The Church of St. Bonifatius in Bergen auf Rügen is the seat of the only Roman Catholic parish on the German island of Rügen. Other churches in the parish are the Chapel of Stella Maris in Binz, the Church of the Sacred Heart, in Garz/Rügen and Stella Maris in Sellin. The parish is the northernmost in the Archdiocese of Berlin and has about 1,700 members.

== History ==
At the beginning of the 19th century, the Stralsund priest, Wendelin Zink, undertook the first pastoral trips to the island of Rügen and held services in the private homes of local Roman Catholics. In 1863, a mission house was established on the edge of the town of Bergen with a chapel consecrated on 8 September. Upon approval of the establishment of a mission parish in 1864 by the Prussian state, Gustav Machai became the first Roman Catholic priest on Rügen (until 1869). In addition to a vicarage, a Catholic school was also established from 1867 to 1878. In 1871, there were about 700 Catholics on Rügen.

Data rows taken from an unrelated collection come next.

Definition vfs_read (fuel : nat) (n : Z) (buf : bool) (count : Z) : M vfs (Z * list Z) :=
  f ← fd_file n;
  if f =? 0 then mret (-1, []) else
  o ← get_file f;
  match fops o with
  | console_fops => console_read fuel buf count
  | pipe_read_fops => pipe_read fuel sched f buf count
  | fs_fops k => fs_read fs k f buf count
  | _ => mret (-1, [])
  end.

Definition vfs_write (fuel : nat) (n : Z) (buf : option (list Z)) (count : Z) : M vfs Z :=
  f ← fd_file n;
  if f =? 0 then mret (-1) else
  o ← get_file f;
  match fops o with
  | console_fops => console_write buf count
  | pipe_write_fops => pipe_write fuel sched f buf count
  | fs_fops k => fs_write fs k f buf count
  | _ => mret (-1)
  end.

Definition vfs_seek (n offset whence : Z) : M vfs Z :=
  f ← fd_file n;
  if f =? 0 then mret (-1) else
  o ← get_file f;
  match fops o with
  | fs_fops k => fs_seek fs k f offset whence
  | _ => mret (-1)
  end.

Definition vfs_readdir (n : Z) : M vfs Z :=
  f ← fd_file n;
  if f =? 0 then mret (-1) else
  o ← get_file f;
  if finode o =? 0 then mret (-1) else
  i ← get_inode (finode o);
  if negb (bool_decide (type i = FT_DIRECTORY)) then mret (-1) else
  if iops i =? 0 then mret (-1) else
  r ← fs_readdir fs (iops i) (finode o) (i32 (offset o));
  (if 0 <? r then o ← get_file f; put_file f (mk_file (fd o) (finode o) (u32 (offset o + 1)) (fflags o) (fops o)) else mret tt);;
  mret r.

(** One of the three standard files. *)
Definition std_file (n inum flags : Z) : M vfs Z :=
  f ← alloc_file;
  if f =? 0 then mret 0 else
  i ← vfs_create_inode inum FT_CHARDEV 0 0;
  put_file f (mk_file n i 0 flags console_fops);;
  mret f.

Definition vfs_init_fd_table (t : Z) : M vfs unit :=
  if t =? 0 then mret tt else
  saved ← gets current_fd_table;
  modify (set_current t);;
  put_cur (mk_table (replicate (Z.to_nat MAX_FD_PER_PROCESS) 0) 0);;
  f0 ← std_file 0 101 O_RDONLY;
  f1 ← std_file 1 102 O_WRONLY;
  f2 ← std_file 2 103 O_WRONLY;
  set_cur_file 0 f0 0;; set_cur_file 1 f1 0;; set_cur_file 2 f2 3;;
  modify (set_current saved).

Definition vfs_init : M vfs unit :=
  modify (set_ftable (replicate (Z.to_nat MAX_FILES_SYSTEM) 0));;
  c ← gets current_fd_table;
  vfs_init_fd_table c.

(** The descriptor part of [free_process_resources] and of [process_fork] (process.c): close
    everything in table [t]. *)
Definition close_all (t : Z) : M vfs unit :=
  saved ← gets current_fd_table;
  modify (set_current t);;
  for_range (R := unit) 0 MAX_FD_PER_PROCESS (fun i =>
    f ← cur_file i;
    (if f =? 0 then mret tt else vfs_close i;; mret tt);;
    mret None);;
  modify (set_current saved).

(** [process_fork]: the child's table [c] becomes a copy of the parent's [t]. *)
Definition fork_fds (t c : Z) : M vfs unit :=
  close_all c;;
  tb ← (fun s => match tables s !! t with Some x => Some (x, s) | None => None end);
  modify (fun s => set_tables (<[c := tb]> (tables s)) s);;
  for_range (R := unit) 0 MAX_FD_PER_PROCESS (fun i =>
    f ← lift (zget (files tb) i);
    (if f =? 0 then mret tt else vfs_dup_fd f);;
    mret None);;
  mret tt.

(** * Paths: the mounted file systems, asked in turn, before LufiraFS *)

Definition path : Type := list Z.
Definition dev_console : path := [0x2F; 0x64; 0x65; 0x76; 0x2F; 0x63; 0x6F; 0x6E; 0x73; 0x6F; 0x6C; 0x65].
Definition console_name : path := [0x63; 0x6F; 0x6E; 0x73; 0x6F; 0x6C; 0x65].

On 1 July 1910, by which time the congregation had already outgrown the chapel, it was elevated to an independent parish. The then minister, Maximilian Kaller (officiated 1905-1917), collected donations for the new Gothic Revival building which was completed in 1912. Later Kaller built a daughter church in Garz. After his departure, he went to Berlin's St. Michael's Church.

In 2000, a new single-division organ with Neo-Gothic casing was installed in the church.